Lemma startswith_chain (x a b : string) :
  startswith x a = true -> startswith a b = true -> startswith x b = true.
Proof.
  revert x a. induction b as [|c b IH]; intros x a Hxa Hab.
  - now destruct x.
  - destruct a as [|d a]; [discriminate Hab|].
    destruct x as [|e x]; [discriminate Hxa|].
    cbn [startswith] in *.
    apply andb_true_iff in Hxa as [H1 Hxa]. apply andb_true_iff in Hab as [H2 Hab].
    apply Ascii.eqb_eq in H1, H2. subst. rewrite Ascii.eqb_refl.
    now apply (IH x a).
Qed.

Lemma clean_vendor_cases (v : cell) :
  _clean_vendor v = "Unknown"
  \/ _clean_vendor v = "Airwallex Expenses"
  \/ exists x,
       strip x = x
       /\ startswith (lower x) "airwallex expenses" = false
       /\ _clean_vendor v = strip (before_first "-" x).
Proof.
  unfold _clean_vendor. destruct (isna v); [auto|].
  destruct (startswith _ _) eqn:E; [auto|].
  right. right. eexists. split; [apply strip_idem|]. split; [exact E | reflexivity].
Qed.

(** X17. The vendor of a description is a name in normal form: it holds
    no dash and no blank at either end, and cleaning it again changes
    nothing. *)
Theorem clean_vendor_normal_form (v : cell) :
  has_char (Ascii.eqb "-") (_clean_vendor v) = false
  /\ strip (_clean_vendor v) = _clean_vendor v
  /\ _clean_vendor (Str (_clean_vendor v)) = _clean_vendor v.
Proof.
  destruct (clean_vendor_cases v) as [-> | [-> | (x & Hx & E & ->)]];
    [repeat split; reflexivity | repeat split; reflexivity |].
  set (w := strip (before_first "-" x)).
  assert (Hdash : has_char (Ascii.eqb "-") w = false).
  { unfold w, strip. apply has_char_rstrip_false, has_char_lstrip_false,
      before_first_no_sep. }
  assert (Hstrip : strip w = w) by apply strip_idem.
  split; [exact Hdash|]. split; [exact Hstrip|].
  unfold _clean_vendor. cbn [isna astype_str]. rewrite Hstrip.
  assert (Hpre : startswith x w = true).
  { unfold w, strip.
    assert (Hl : lstrip x = x) by (rewrite <- Hx; apply lstrip_strip).
    rewrite (startswith_lstrip_fixed x Hl _ (startswith_before_first "-" x)).
    eapply startswith_chain; [apply startswith_before_first | apply startswith_rstrip]. }
  destruct (startswith (lower w) "airwallex expenses") eqn:Ew.
  - rewrite (startswith_trans x w Hpre _ Ew) in E. discriminate.
  - now rewrite (before_first_fixed "-" w Hdash).
Qed.

End VendorFacts.


(** ** The standardised frame *)

Module StandardiseFacts.
Import Pd Subscription Header.
Import HeaderFacts.

Lemma norm_raw_str (x : option string) : _norm (Some (raw_str x)) = _norm x.
Proof. reflexivity. Qed.

Lemma find_not_none (header : list (option string)) (cands : list string)
    (c : option string) :
  In c header -> answers cands c -> _find header cands <> None.
Proof.
  intros Hc Ha. rewrite find_on_header. intros H.
  apply find_none_iff with (y := c) in H; [|exact Hc].
  apply answers_iff in Ha. congruence.
Qed.

Lemma low_member (row : list (option string)) (k : string) :
  k ∈ map (fun x => _norm (Some (raw_str x))) row ->
  exists c, In c row /\ _norm c = k.
Proof.
  rewrite list_elem_of_In, in_map_iff. intros (c & H & Hc). eauto.
Qed.

Lemma inter_not_empty (X : gset string) (low : list string) :
  X ∩ list_to_set low <> (∅ : gset string) ->
  exists k, k ∈ X /\ k ∈ low.
Proof.
  intros H. apply set_choose_L in H as (k & Hk).
  apply elem_of_intersection in Hk as [H1 H2].
  apply elem_of_list_to_set in H2. eauto.
Qed.

(** A header-like row resolves the three required columns. *)
Lemma header_like_resolves (row : list (option string)) :
  header_like row = true ->
  _find row date_names <> None
  /\ _find row desc_names <> None
  /\ _find row amt_names <> None.
Proof.
  unfold header_like. intros H.
  apply andb_true_iff in H as [H Ha]. apply andb_true_iff in H as [Hd He].
  apply bool_decide_eq_true in Hd.
  apply negb_true_iff, bool_decide_eq_false in He, Ha.
  apply low_member in Hd as (c & Hc & Hn).
  apply inter_not_empty in He as (k & Hk & Hlow).
  apply low_member in Hlow as (e & Hein & Hen).
  apply inter_not_empty in Ha as (k' & Hk' & Hlow').
  apply low_member in Hlow' as (a & Hain & Han).
  split; [|split].
  - apply (find_not_none _ _ c Hc). exists "Date". split; [cbn; auto|].
    rewrite Hn. reflexivity.
  - apply (find_not_none _ _ e Hein). rewrite <- Hen in Hk.
    unfold description_like in Hk.
    rewrite !elem_of_union, !elem_of_singleton in Hk.
    destruct Hk as [[E | E] | E]; unfold answers; rewrite E.
    + exists "Description". split; [cbn; auto|]. reflexivity.
    + exists "Vendor". split; [cbn; auto|]. reflexivity.
    + exists "Details". split; [cbn; auto|]. reflexivity.
  - apply (find_not_none _ _ a Hain). rewrite <- Han in Hk'.
    unfold amount_like in Hk'.
    rewrite !elem_of_union, !elem_of_singleton in Hk'.
    destruct Hk' as [[[[E | E] | E] | E] | E]; unfold answers; rewrite E.
    + exists "Debit (AUD)". split; [cbn; auto|]. reflexivity.
    + exists "Amount". split; [cbn; auto 10|]. reflexivity.
    + exists "Amt". split; [cbn; auto 10|]. reflexivity.
    + exists "Value". split; [cbn; auto 10|]. reflexivity.
    + exists "Debit". split; [cbn; auto 10|]. reflexivity.
Qed.

Lemma header_idx_found (raw : list (list (option string))) (j : nat) :
  (j < Nat.min (length raw) 60)%nat ->
  header_like (nth j raw []) = true ->
  header_like (nth (header_idx raw) raw []) = true.
Proof.
  intros Hj Hh. unfold header_idx.
  pose proof (first_header_spec (firstn (Nat.min (length raw) 60) raw) 0) as H.
  rewrite length_firstn in H.
  replace (Nat.min (Nat.min (length raw) 60) (length raw))
    with (Nat.min (length raw) 60) in H by lia.
  destruct (first_header 0 _) as [i|].
  - destruct H as (Hi & H & _). rewrite Nat.sub_0_r in H.
    now rewrite nth_firstn in H by lia.
  - specialize (H j Hj). rewrite nth_firstn in H by lia. congruence.
Qed.

(** X18. Where one of the first sixty rows is header-like, the run is
    never stopped for a missing column: the row the scan settles on has
    the three required columns, by the very names the scan looks for.
    A stop names at least one column, and only happens with row 0 taken
    as the header. *)
Theorem header_found_never_stops (raw : list (list (option string))) :
  ((exists j, (j < Nat.min (length raw) 60)%nat
              /\ header_like (nth j raw []) = true) ->
   Header._standardise_columns raw = Several_columns
   \/ exists out, Header._standardise_columns raw = Standardised out)
  /\ (forall missing,
        Header._standardise_columns raw = Stopped missing ->
        missing <> []
        /\ incl missing ["Date"; "Description"; "Debit(AUD)"]
        /\ header_idx raw = 0%nat
        /\ forall j, (j < Nat.min (length raw) 60)%nat ->
                     header_like (nth j raw []) = false).
Proof.
  assert (Hfound :
    (exists j, (j < Nat.min (length raw) 60)%nat
               /\ header_like (nth j raw []) = true) ->
    Header._standardise_columns raw = Several_columns
    \/ exists out, Header._standardise_columns raw = Standardised out).
  { intros (j & Hj & Hh).
    pose proof (header_idx_found raw j Hj Hh) as H.
    apply header_like_resolves in H as (Hd & He & Ha).
    unfold Header._standardise_columns.
    destruct raw as [|row0 rest]; [cbn in Hj; lia|].
    destruct (_find _ date_names) as [d|]; [|contradiction].
    destruct (_find _ desc_names) as [e|]; [|contradiction].
    destruct (_find _ amt_names) as [a|]; [|contradiction].
    cbn [app mbind option_bind].
    destruct (the_column _ d); [|auto].
    destruct (the_column _ e); [|auto].
    destruct (the_column _ a); [|auto].
    destruct (_find _ type_names); [|eauto].
    destruct (the_column _ _); eauto. }
  split; [exact Hfound|].
  intros missing Hstop.
  assert (Hnone : forall j, (j < Nat.min (length raw) 60)%nat ->
                            header_like (nth j raw []) = false).
  { intros j Hj. destruct (header_like (nth j raw [])) eqn:E; [|reflexivity].
    destruct Hfound as [H | (out & H)]; [eauto | |]; congruence. }
  assert (Hidx : header_idx raw = 0%nat).
  { unfold header_idx.
    pose proof (first_header_spec (firstn (Nat.min (length raw) 60) raw) 0) as H.
    rewrite length_firstn in H.
    replace (Nat.min (Nat.min (length raw) 60) (length raw))
      with (Nat.min (length raw) 60) in H by lia.
    destruct (first_header 0 _) as [i|]; [|reflexivity].
    destruct H as (Hi & H & _). rewrite Nat.sub_0_r in H.
    rewrite nth_firstn in H by lia. rewrite Hnone in H by lia. discriminate. }
  unfold Header._standardise_columns in Hstop.
  destruct raw as [|row0 rest]; [discriminate|].
  destruct (_find _ date_names) as [d|];
    destruct (_find _ desc_names) as [e|];
    destruct (_find _ amt_names) as [a|];
    cbn [app] in Hstop;
    try (injection Hstop as <-;
         split; [discriminate|]; split; [|split; assumption];
         intros x Hx; cbn in Hx |- *; tauto).
  cbn [mbind option_bind] in Hstop.
  destruct (the_column _ d); [|discriminate].
  destruct (the_column _ e); [|discriminate].
  destruct (the_column _ a); [|discriminate].
  destruct (_find _ type_names); [|discriminate].
  destruct (the_column _ _); discriminate.
Qed.

(** *** The rows of the rebuilt frame *)

Lemma indexed_lookup {A : Type} (l : list A) (a m i : nat) (x : A) :
  combine (seq a (length l)) l !! m = Some (i, x) <-> i = (a + m)%nat /\ l !! m = Some x.
Proof.
  revert a m. induction l as [|y l IH]; intros a m; cbn [length seq combine].
  - split; [discriminate | intros [_ H]; discriminate H].
  - destruct m as [|m]; cbn [lookup list_lookup].
    + split; [intros [= <- <-]; split; [lia | reflexivity]|].
      intros [-> [= <-]]. f_equal. f_equal. lia.
    + change (combine (seq (S a) (length l)) l !! m = Some (i, x)
              <-> i = (a + S m)%nat /\ l !! m = Some x).
      rewrite IH. split; intros [-> H]; split; auto; lia.
Qed.

Lemma In_skipn_indexed {A : Type} (l : list A) (k i : nat) (x : A) :
  In (i, x) (skipn k (indexed l)) <-> (k <= i)%nat /\ l !! i = Some x.
Proof.
  rewrite <- list_elem_of_In, list_elem_of_lookup. unfold indexed. split.
  - intros (j & H). rewrite lookup_drop, indexed_lookup in H.
    destruct H as [-> H]. split; [lia | exact H].
  - intros [Hk H]. exists (i - k)%nat. rewrite lookup_drop, indexed_lookup.
    replace (k + (i - k))%nat with i by lia. auto.
Qed.

Lemma In_frame_map {A B : Type} (g : A -> B) (f : Frame A) (i : nat) (y : B) :
  In (i, y) (frame_map g f) <-> exists x, In (i, x) f /\ y = g x.
Proof.
  unfold frame_map. rewrite in_map_iff. split.
  - intros ([j x] & [= <- <-] & H). eauto.
  - intros (x & H & ->). exists (i, x). auto.
Qed.

Lemma not_all_missing (row : list (option string)) :
  negb (forallb isna (map blank_to_NA row)) = true
  <-> exists x, In x row /\ isna (blank_to_NA x) = false.
Proof.
  rewrite negb_true_iff, <- not_true_iff_false, forallb_forall. split.
  - intros H. induction row as [|x row IH].
    + exfalso. apply H. intros y [].
    + destruct (isna (blank_to_NA x)) eqn:E.
      * destruct IH as (y & Hy & Hn).
        { intros Hall. apply H. intros y [<- | Hy]; [exact E | now apply Hall]. }
        exists y. split; [now right | exact Hn].
      * exists x. split; [now left | exact E].
  - intros (x & Hx & Hn) Hall.
    rewrite Hall in Hn by (apply in_map; exact Hx). discriminate.
Qed.

Lemma rebuilt_labels (raw : list (list (option string))) (idx i : nat) :
  (exists row, In (i, row) (rebuilt raw idx)) <->
  (idx < i < length raw)%nat
  /\ exists x, In x (nth i raw []) /\ isna (blank_to_NA x) = false.
Proof.
  unfold rebuilt, frame_filter. split.
  - intros (row & H). apply filter_In in H as [H Hp]. cbn [snd] in Hp.
    apply In_frame_map in H as (row0 & H & ->).
    apply In_skipn_indexed in H as [Hk Hl].
    pose proof (lookup_lt_Some _ _ _ Hl) as Hlt.
    split; [lia|]. apply not_all_missing in Hp.
    now rewrite (nth_lookup_Some _ _ _ _ Hl).
  - intros (Hi & Hx).
    destruct (lookup_lt_is_Some_2 raw i) as (row0 & Hl); [lia|].
    rewrite (nth_lookup_Some _ _ _ _ Hl) in Hx.
    exists (map blank_to_NA row0). apply filter_In. split.
    + apply In_frame_map. exists row0. split; [|reflexivity].
      apply In_skipn_indexed. split; [lia | exact Hl].
    + cbn [snd]. now apply not_all_missing.
Qed.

Task prompt: The reply should hold only the lines from the first line of the listing above through the line with "eapply startswith_chain; [apply", each copied exactly.

Written solution:
Lemma startswith_chain (x a b : string) :
  startswith x a = true -> startswith a b = true -> startswith x b = true.
Proof.
  revert x a. induction b as [|c b IH]; intros x a Hxa Hab.
  - now destruct x.
  - destruct a as [|d a]; [discriminate Hab|].
    destruct x as [|e x]; [discriminate Hxa|].
    cbn [startswith] in *.
    apply andb_true_iff in Hxa as [H1 Hxa]. apply andb_true_iff in Hab as [H2 Hab].
    apply Ascii.eqb_eq in H1, H2. subst. rewrite Ascii.eqb_refl.
    now apply (IH x a).
Qed.

Lemma clean_vendor_cases (v : cell) :
  _clean_vendor v = "Unknown"
  \/ _clean_vendor v = "Airwallex Expenses"
  \/ exists x,
       strip x = x
       /\ startswith (lower x) "airwallex expenses" = false
       /\ _clean_vendor v = strip (before_first "-" x).
Proof.
  unfold _clean_vendor. destruct (isna v); [auto|].
  destruct (startswith _ _) eqn:E; [auto|].
  right. right. eexists. split; [apply strip_idem|]. split; [exact E | reflexivity].
Qed.

(** X17. The vendor of a description is a name in normal form: it holds
    no dash and no blank at either end, and cleaning it again changes
    nothing. *)
Theorem clean_vendor_normal_form (v : cell) :
  has_char (Ascii.eqb "-") (_clean_vendor v) = false
  /\ strip (_clean_vendor v) = _clean_vendor v
  /\ _clean_vendor (Str (_clean_vendor v)) = _clean_vendor v.
Proof.
  destruct (clean_vendor_cases v) as [-> | [-> | (x & Hx & E & ->)]];
    [repeat split; reflexivity | repeat split; reflexivity |].
  set (w := strip (before_first "-" x)).
  assert (Hdash : has_char (Ascii.eqb "-") w = false).
  { unfold w, strip. apply has_char_rstrip_false, has_char_lstrip_false,
      before_first_no_sep. }
  assert (Hstrip : strip w = w) by apply strip_idem.
  split; [exact Hdash|]. split; [exact Hstrip|].
  unfold _clean_vendor. cbn [isna astype_str]. rewrite Hstrip.
  assert (Hpre : startswith x w = true).
  { unfold w, strip.
    assert (Hl : lstrip x = x) by (rewrite <- Hx; apply lstrip_strip).
    rewrite (startswith_lstrip_fixed x Hl _ (startswith_before_first "-" x)).
    eapply startswith_chain; [apply startswith_before_first | apply startswith_rstrip]. }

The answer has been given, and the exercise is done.